À travers cette manifestation, le FCE veut s’interroger, en impliquant des experts, sur la nouvelle politique économique prônée par les pouvoirs publics, déclinée à travers un certain nombre de mesures, mais surtout analyser la conjoncture vécue par les entreprises depuis l’entrée en vigueur des nouvelles dispositions régissant notamment le commerce extérieur.

Si la philosophie générale qui fonde cette loi peut être comprise par les chefs d’entreprise, la préoccupation légitime des pouvoirs publics étant de contenir la croissance des importations et de maîtriser les équilibres de la balance des paiements, il n’en demeure pas moins que les profonds bouleversements dans l’organisation de l’économie nationale qu’a introduits la loi de finances complémentaire suscitent tout aussi légitimement de profondes inquiétudes au sein de la communauté des chefs d’entreprise.

Plus de six mois après l’entrée en vigueur des nouvelles dispositions, plusieurs entreprises s’enfoncent dans la crise. Asphyxiées, plusieurs entreprises tournent au ralenti et s’apprêtent à mettre en place des plans sociaux avec d’importantes réductions d’effectifs.
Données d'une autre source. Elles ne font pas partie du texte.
(** * BIDS path validator (bids/layout/bids_validator.py)

    A shallow embedding of [BIDSValidator] together with the fragment of
    Python's [re] module that its patterns use.  Patterns are kept as the
    strings the source passes to [re.compile]; they are parsed by
    [re_compile] and run by a backtracking matcher that enumerates the
    successes in the priority order of Python's engine. *)

From Stdlib Require Import String Ascii List Bool Arith Lia Permutation.
Import ListNotations.
Open Scope list_scope.
Open Scope string_scope.

Set Implicit Arguments.

(** ** Exceptions and results *)

Inductive exn : Type :=
| ReError (msg : string)      (* re.error *)
| IndexError
| TypeError
| Unsupported (msg : string). (* pattern syntax outside the modelled fragment *)

Inductive result (A : Type) : Type :=
| Ok (a : A)
| Raise (e : exn).

Arguments Ok {A} a.
Arguments Raise {A} e.

Definition rbind {A B} (x : result A) (f : A -> result B) : result B :=
  match x with
  | Ok a => f a
  | Raise e => Raise e
  end.

(** ** Python string helpers *)

Definition newline : ascii := ascii_of_nat 10.

(** [s[1:]] *)
Definition str_tail (s : string) : string :=
  match s with
  | "" => ""
  | String _ t => t
  end.

(** [not s] on a str *)
Definition str_is_empty (s : string) : bool :=
  match s with
  | "" => true
  | String _ _ => false
  end.

(** [s[i]] on a str *)
Definition str_getitem (s : string) (i : nat) : result string :=
  match String.get i s with
  | Some a => Ok (String a "")
  | None => Raise IndexError
  end.

(** [v] is a prefix of [s]: what is left of [s] after it *)
Fixpoint strip_prefix (v s : string) : option string :=
  match v with
  | "" => Some s
  | String a v' =>
      match s with
      | String b s' => if Ascii.eqb a b then strip_prefix v' s' else None
      | "" => None
      end
  end.

(** ** Regular expressions: the fragment of [re] the validator uses *)

Module Re.

(** One-character matchers. *)
Inductive cset : Type :=
| CLit (c : ascii)                       (* a literal character *)
| CDot                                   (* [.]: anything but a newline *)
| CClass (items : list (ascii * ascii)). (* [[a-zA-Z0-9]]: ranges, inclusive *)

Definition in_range (a : ascii) (it : ascii * ascii) : bool :=
  ((nat_of_ascii (fst it) <=? nat_of_ascii a) &&
   (nat_of_ascii a <=? nat_of_ascii (snd it)))%nat.

Definition cset_mem (cs : cset) (a : ascii) : bool :=
  match cs with
  | CLit c => Ascii.eqb a c
  | CDot => negb (Ascii.eqb a newline)
  | CClass items => existsb (in_range a) items
  end.

Inductive regex : Type :=
| REmpty
| RChar (cs : cset)
| RRepeat (min : nat) (cs : cset)  (* greedy [cs*] (min 0) and [cs+] (min 1) *)
| RBol                             (* [^] *)
| REol                             (* [$] *)
| RCat (r1 r2 : regex)
| RAlt (r1 r2 : regex)
| ROpt (r : regex)                 (* greedy [r?] *)
| RGroup (n : nat) (r : regex)     (* capturing group number n *)
| RBackref (n : nat).              (* [\n] *)

Record pattern : Type := { rx : regex; ngroups : nat }.

(** *** Parsing a pattern string

    Recursive descent after sre_parse: [parse_sub] reads alternatives,
    [parse_seq] a sequence of items up to [|], [)] or the end, [parse_item]
    one atom and its quantifier.  [ng] counts the capturing groups opened so
    far; groups are numbered by their opening parenthesis. *)

Definition is_digit (a : ascii) : bool :=
  ((48 <=? nat_of_ascii a) && (nat_of_ascii a <=? 57))%nat.

Definition is_letter (a : ascii) : bool :=
  (((65 <=? nat_of_ascii a) && (nat_of_ascii a <=? 90)) ||
   ((97 <=? nat_of_ascii a) && (nat_of_ascii a <=? 122)))%nat.

Definition digit_val (a : ascii) : nat := nat_of_ascii a - 48.

(** The items of a character class, after the opening bracket. *)
Fixpoint parse_class (fuel : nat) (s : string) (acc : list (ascii * ascii))
  : result (list (ascii * ascii) * string) :=
  match fuel with
  | 0 => Raise (Unsupported "fuel")
  | S fuel' =>
      match s with
      | "" => Raise (ReError "unterminated character set")
      | String "]" s' =>
          match acc with
          | [] => Raise (Unsupported "] as first member of a set")
          | _ => Ok (rev acc, s')
          end
      | String "\" _ => Raise (Unsupported "escape in a set")
      | String "^" _ => Raise (Unsupported "negated or caret in a set")
      | String lo (String "-" (String "]" s')) =>
          Ok (rev (("-"%char, "-"%char) :: (lo, lo) :: acc), s')
      | String lo (String "-" (String hi s')) =>
          if (nat_of_ascii hi <? nat_of_ascii lo)%nat
          then Raise (ReError "bad character range")
          else parse_class fuel' s' ((lo, hi) :: acc)
      | String c s' => parse_class fuel' s' ((c, c) :: acc)
      end
  end.

(** The quantifier that may follow an atom. *)
Definition parse_quant (atom : regex) (s : string) : result (regex * string) :=
  let no_second (r : regex) (s' : string) : result (regex * string) :=
    match s' with
    | String "?" _ => Raise (Unsupported "lazy quantifier")
    | String "+" _ => Raise (Unsupported "possessive quantifier")
    | String "*" _ => Raise (ReError "multiple repeat")
    | String "{" _ => Raise (Unsupported "counted repeat")
    | _ => Ok (r, s')
    end in
  match s with
  | String "?" s' => no_second (ROpt atom) s'
  | String "+" s' =>
      match atom with
      | RChar cs => no_second (RRepeat 1 cs) s'
      | _ => Raise (Unsupported "+ after a group")
      end
  | String "*" s' =>
      match atom with
      | RChar cs => no_second (RRepeat 0 cs) s'
      | _ => Raise (Unsupported "* after a group")
      end
  | String "{" _ => Raise (Unsupported "counted repeat")
  | _ => Ok (atom, s)
  end.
Les mesures susceptibles d'être prises par les banques en vue de fluidifier, au profit des opérateurs nationaux productifs, le financement des importations de leurs intrants par le biais du crédit documentaire ainsi que celles visant l'amélioration des conditions d'accès des entreprises de production au financement bancaire tardent à se mettre en place. Joint par téléphone, le président du Forum des chefs d’entreprise précise qu’ “il ne s’agit pas de polémiquer et de développer des a priori sur les politiques engagées”. Il s’agit, nous a indiqué M. Hamiani, de faire un constat en interrogeant “les chiffres qui traduisent les évolutions constatées au cours de la période et de connaître la réaction sur la façon dont les nouvelles règles sont vécues par les chefs d’entreprise”.
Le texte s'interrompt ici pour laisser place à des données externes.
Lemma validate_text_schema_unreadable_witness :
  exists ev art,
    validate_xml_0_0_4.validate (re := MiniRe.engine) (lx := Fixture.lxml)
      Fixture2.fs Fixture.clock (GetFiles_init "" Fixture.xml_regex)
      "/batch" Fixture.xml_regex "/schemas/missing.xsd"
      = (Fixture2.found_instance, ev, Return art)
    /\ snd (validate_xml_0_0_4.validate_xml (lx := Fixture.lxml)
              (files Fixture2.found_instance) "/schemas/missing.xsd") = Return []
    /\ art_content art
       = (Fixture.clock ("[validate_xml log generated %Y%m%dT%H:%M:%S]" ++ nl ++ nl)
          ++ nl ++ "Validated succesfully: "
          ++ str_int (Z.of_nat (List.length (files Fixture2.found_instance)))
          ++ validate_xml_0_0_4.summary_indent
          ++ nl ++ "Validation errors: 0")%string.
Proof.
  refine (validate_text_schema_unreadable (re := MiniRe.engine)
            (lx := Fixture.lxml) Fixture2.fs Fixture.clock
            (GetFiles_init "" Fixture.xml_regex) Fixture2.found_instance
            (snd (fst (validate_xml_0_0_4.get_files (re := MiniRe.engine)
                         Fixture2.fs "/batch" Fixture.xml_regex
                         (GetFiles_init "" Fixture.xml_regex))))
            (files Fixture2.found_instance)
            "/batch" Fixture.xml_regex "/schemas/missing.xsd" eq_refl eq_refl _).
  split; [discriminate | split; reflexivity].
Defined.

(** X11: pressing VALIDATE a second time on an unchanged batch, in
    [validate_xml_0_0_4.py], validates every file twice: the second report
    holds every block of the first twice, and its summary counts twice as
    many errors.  Both presses are taken with [./logs] that can be made and
    reports that can be opened. *)
Theorem validate_text_second_press
    {re : Re} {lx : Lxml} (fs : filesystem) (strftime : string -> string)
    (D pat sch_loc : string) (root : node) (p : pattern) (sd : doc)
    (xsd : schema) (docs : list doc) (path0 pat0 : string) :
  fs D = Some root ->
  re_compile pat = Return p ->
  etree_parse sch_loc = Parsed sd ->
  XMLSchema sd = Some xsd ->
  Forall2 (fun f d => etree_parse f = Parsed d) (found p (walk D root)) docs ->
  writable fs ->
  exists art1 art2,
    snd (validate_xml_0_0_4.validate fs strftime (GetFiles_init path0 pat0)
           D pat sch_loc) = Return art1
    /\ snd (validate_xml_0_0_4.validate fs strftime
              (fst (fst (validate_xml_0_0_4.validate fs strftime
                           (GetFiles_init path0 pat0) D pat sch_loc)))
              D pat sch_loc) = Return art2
    /\ art_content art1
       = (strftime ("[validate_xml log generated %Y%m%dT%H:%M:%S]" ++ nl ++ nl)
          ++ String.concat ""
               (map validate_xml_0_0_4.error_block
                    (map (fun d => snd (xsd_validate xsd d)) docs))
          ++ nl ++ "Validated succesfully: 0"
          ++ validate_xml_0_0_4.summary_indent
          ++ nl ++ "Validation errors: "
          ++ str_int (Z.of_nat (List.length docs)))%string
    /\ art_content art2
       = (strftime ("[validate_xml log generated %Y%m%dT%H:%M:%S]" ++ nl ++ nl)
          ++ (String.concat ""
                (map validate_xml_0_0_4.error_block
                     (map (fun d => snd (xsd_validate xsd d)) docs))
              ++ String.concat ""
                   (map validate_xml_0_0_4.error_block
                        (map (fun d => snd (xsd_validate xsd d)) docs)))
          ++ nl ++ "Validated succesfully: 0"
          ++ validate_xml_0_0_4.summary_indent
          ++ nl ++ "Validation errors: "
          ++ str_int (Z.of_nat (List.length docs + List.length docs)))%string.
Proof.
  intros HD Hp Hs Hx Hdocs Hw.
  destruct (get_files_fresh_valid true fs D pat root p (GetFiles_init path0 pat0) HD Hp)
    as (s1 & ev1 & Hg1 & Hf1).
  simpl in Hf1.
  destruct (text_validate_after_get_files fs strftime _ _ _ _ D pat sch_loc Hg1)
    as [Hself1 Hres1].
  rewrite Hself1, Hres1.
  destruct (get_files_fresh_valid true fs D pat root p s1 HD Hp)
    as (s2 & ev2 & Hg2 & Hf2).
  destruct (text_validate_after_get_files fs strftime _ _ _ _ D pat sch_loc Hg2)
    as [_ Hres2].
  rewrite Hres2, Hf2, Hf1.
  assert (Hdocs2 : Forall2 (fun f d => etree_parse f = Parsed d)
                     (found p (walk D root) ++ found p (walk D root)) (docs ++ docs)).
  { apply Forall2_app; exact Hdocs. }
  rewrite (validate_xml_logs sch_loc sd xsd _ docs Hs Hx Hdocs).
  rewrite (validate_xml_logs sch_loc sd xsd _ (docs ++ docs) Hs Hx Hdocs2).
  cbn [snd].
  match goal with
  | |- exists art1 art2,
         snd (validate_xml_0_0_4.write_errors ?f ?t ?ve1 ?pb ?fl1) = _
         /\ snd (validate_xml_0_0_4.write_errors _ _ ?ve2 _ ?fl2) = _ /\ _ =>
      destruct (write_errors_text_writable f t ve1 pb fl1 Hw) as [art1 Ha1];
      destruct (write_errors_text_writable f t ve2 pb fl2 Hw) as [art2 Ha2]
  end.
  exists art1, art2. split; [exact Ha1|]. split; [exact Ha2|].
  apply write_errors_text_returned in Ha1, Ha2. subst art1 art2.
  pose proof (Forall2_length Hdocs) as Hlen.
  cbn [art_content].
  unfold validate_xml_0_0_4.summary, validate_xml_0_0_4.validated_succesfully,
    validate_xml_0_0_4.validation_error_count.
  rewrite ?map_app, ?concat_empty_app, ?length_app, ?length_map, ?Hlen, ?Z.sub_diag.
  split; reflexivity.
Qed.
La rencontre animée par des experts devrait sortir avec des conclusions qui serviront de base à la confection d’un document qui sera adressé au gouvernement.

Le président du FCE s’interroge : “Si les mesures prises par les pouvoirs publics traduisent, seulement, une étape que le pays traverse dans un contexte international chahuté ou, au contraire, assiste-t-on à la mise en place d’un système orienté ‘économie administrée, centralisée’ ?” Une vive préoccupation exprimée par M. Hamiani dans un contexte où l’État semble se réapproprier tous les leviers de l’économie, commerce, investissement… La preuve : le renouveau que les pouvoirs publics veulent donner au secteur public dans les domaines avec beaucoup de moyens financiers.
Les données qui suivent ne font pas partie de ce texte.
Lemma has_payoff_estimate to_float fin :
  has_col "payoff_balance" (estimate_payoff to_float fin) = true.
Proof.
  unfold estimate_payoff, set_scalar.
  destruct (first_col pay_hint fin); rewrite has_col_set_col; apply orb_true_r.
Qed.

Lemma has_col_estimate_payoff to_float fin name :
  has_col name fin = true → has_col name (estimate_payoff to_float fin) = true.
Proof.
  intros H. unfold estimate_payoff, set_scalar.
  destruct (first_col pay_hint fin); by rewrite has_col_set_col, H.
Qed.

(** ** When the engine returns *)

(** A series without text: every cell is a number or missing. *)
Lemma mapM_numbers (f : cell → result cell) l :
  (∀ c, is_number c = true → ∃ c', f c = Ok c' ∧ is_number c' = true) →
  forallb is_number l = true →
  ∃ r, mapM f l = Ok r ∧ forallb is_number r = true.
Proof.
  intros Hf. induction l as [|c l IH]; simpl; [eauto|].
  intros [Hc Hl]%andb_true_iff.
  destruct (Hf c Hc) as (c' & -> & Hc'). destruct (IH Hl) as (r & -> & Hr).
  simpl. exists (c' :: r). simpl. by rewrite Hc', Hr.
Qed.

Lemma zipM_numbers (f : cell → cell → result cell) l k :
  (∀ a b, is_number a = true → is_number b = true →
     ∃ c, f a b = Ok c ∧ is_number c = true) →
  forallb is_number l = true → forallb is_number k = true →
  ∃ r, zipM f l k = Ok r ∧ forallb is_number r = true.
Proof.
  intros Hf. revert k. induction l as [|a l IH]; intros [|b k]; simpl; eauto.
  intros [Ha Hl]%andb_true_iff [Hb Hk]%andb_true_iff.
  destruct (Hf a b Ha Hb) as (c & -> & Hc). destruct (IH k Hl Hk) as (r & -> & Hr).
  simpl. exists (c :: r). simpl. by rewrite Hc, Hr.
Qed.

Lemma forallb_map_numbers (f : cell → cell) l :
  (∀ c, is_number c = true → is_number (f c) = true) →
  forallb is_number l = true → forallb is_number (map f l) = true.
Proof.
  intros Hf. induction l as [|c l IH]; simpl; [done|].
  intros [Hc Hl]%andb_true_iff. by rewrite (Hf c Hc), IH.
Qed.

Lemma cell_mul_number k c :
  is_number c = true → ∃ c', cell_mul c k = Ok c' ∧ is_number c' = true.
Proof. destruct c; simpl; [discriminate | eauto..]. Qed.

Lemma cell_sub_number a b :
  is_number a = true → is_number b = true →
  ∃ c, cell_sub a b = Ok c ∧ is_number c = true.
Proof. destruct a, b; simpl; try discriminate; eauto. Qed.

Lemma cell_div_number a b :
  is_number a = true → is_number b = true →
  ∃ c, cell_div a b = Ok c ∧ is_number c = true.
Proof.
  destruct a as [|p|], b as [|q|]; simpl; try discriminate; eauto.
  intros _ _. eexists. split; [done|]. by destruct (Qeq_bool q 0).
Qed.

Lemma clip_lower_number lo c :
  is_number c = true → ∃ c', clip_lower lo c = Ok c' ∧ is_number c' = true.
Proof. destruct c; simpl; [discriminate | eauto..]. Qed.

Lemma replace_cell_number a b c : is_number c = true → is_number (replace_cell a b c) = true.
Proof. destruct c as [|q|]; simpl; try done. by destruct (Qeq_bool q a). Qed.

Lemma fillna_number v c : is_number c = true → is_number (fillna v c) = true.
Proof. by destruct c. Qed.

(** The formulas return on a table whose four input columns hold no text. *)
Lemma formulas_returns master odometer payoff repairs miles :
  get_col "odometer" master = Ok odometer → forallb is_number odometer = true →
  get_col "payoff_balance" master = Ok payoff → forallb is_number payoff = true →
  get_col "total_repairs" master = Ok repairs → forallb is_number repairs = true →
  get_col "recent_miles" master = Ok miles → forallb is_number miles = true →
  ∃ m' equity cpm,
    formulas master = Ok m'
    ∧ get_col "odometer" m' = Ok odometer
    ∧ get_col "recent_miles" m' = Ok miles
    ∧ get_col "net_equity" m' = Ok equity ∧ forallb is_number equity = true
    ∧ get_col "cpm" m' = Ok cpm ∧ forallb is_number cpm = true.
Proof.
  intros Ho No Hp Np Hr Nr Hm Nm.
  destruct (mapM_numbers (λ c, cell_mul c 0.05) odometer) as (wear & Hw & Nw);
    [intros; by apply cell_mul_number | done|].
  destruct (mapM_numbers (cell_sub (Num 65000)) wear) as (r0 & Hr0 & Nr0);
    [intros; by apply cell_sub_number | done|].
  destruct (mapM_numbers (clip_lower 10000) r0) as (r & Hcl & Nres);
    [intros; by apply clip_lower_number | done|].
  destruct (zipM_numbers cell_sub r payoff) as (equity & Heq & Ne);
    [intros; by apply cell_sub_number | done..|].
  destruct (zipM_numbers cell_div repairs (map (replace_cell 0 1) miles))
    as (cpm & Hcpm & Nc);
    [intros; by apply cell_div_number | done
     | apply forallb_map_numbers; [intros; by apply replace_cell_number | done] |].
  exists (set_col "cpm" cpm (set_col "net_equity" equity
            (set_col "est_resale" r (set_col "est_resale" r0 master)))), equity, cpm.
  split.
  - unfold formulas. rewrite Ho. cbn [bind]. rewrite Hw. cbn [bind].
    rewrite Hr0. cbn [bind]. rewrite get_set_col_eq. cbn [bind].
    rewrite Hcl. cbn [bind]. rewrite get_set_col_eq. cbn [bind].
    rewrite ?get_set_col_ne by done. rewrite Hp. cbn [bind]. rewrite Heq. cbn [bind].
    rewrite ?get_set_col_ne by done. rewrite Hr. cbn [bind].
    rewrite ?get_set_col_ne by done. rewrite Hm. cbn [bind]. by rewrite Hcpm.
  - split; [by rewrite 4!get_set_col_ne|].
    split; [by rewrite 4!get_set_col_ne|].
    split; [by rewrite get_set_col_ne, get_set_col_eq|].
    split; [done|]. split; [apply get_set_col_eq | done].
Qed.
“Les marges de manœuvre des chefs d’entreprise se réduisent de plus en plus”, regrette le président du FCE, déplorant l’absence de concertation dans l’élaboration de la nouvelle politique économique. Résultat, les entreprises subissent les répercussions négatives des décisions d’une administration, au demeurant, elle-même mal préparée, souvent source d’inertie, de lenteur et donc de surcoût. Ce qui engendre une perte de compétitivité générale pour l’économie.

Comme si les mesures de la loi de finances complémentaire 2009 ne suffisaient pas, le gouvernement promulgue un autre décret exécutif fixant les modalités de suivi des importations en franchise des droits de douane dans le cadre des accords de libre-échange. On achève bien les chevaux.

“Nous déplorons la multiplication des textes réglementaires qui viennent alourdir, avec des objectifs que nous ne comprenons pas, la gestion de l’entreprise”, souligne M. Hamiani.

En effet, le nouveau décret exige la production de pas moins de 9 documents pour toute opération d’importation. Des documents fournis déjà au ministère du Commerce.

Parce que l’entreprise est le lieu et la base de la création de richesses, elle est au cœur de la problématique économique. C’est ce postulat qui a toujours guidé l’élaboration de propositions de mesures et de recommandations que formule le Forum des chefs d’entreprise à l’intention des pouvoirs publics.

Pour le FCE, placer l’entreprise, sous toutes ses formes, au centre de la politique économique nationale, est assurément une démarche nécessaire pour la relance du mouvement de développement économique et social à long terme de notre pays, dans le cadre d’une économie ouverte et concurrentielle. L’efficacité de la politique économique que suivront les autorités publiques ne pourra pas être mesurable à l’aune de la seule réalisation des programmes ambitieux d’investissement mis en chantier sur instruction du président de la République. Si ces derniers sont utiles et indispensables et s’ils répondent à un besoin absolu et urgent de rattrapage de retards et de modernisation des infrastructures économiques publiques, il est tout à fait vital qu’ils soient accompagnés par un programme économique tourné vers le développement et la promotion de la production nationale de biens et de services, dans le contexte d’une économie ouverte.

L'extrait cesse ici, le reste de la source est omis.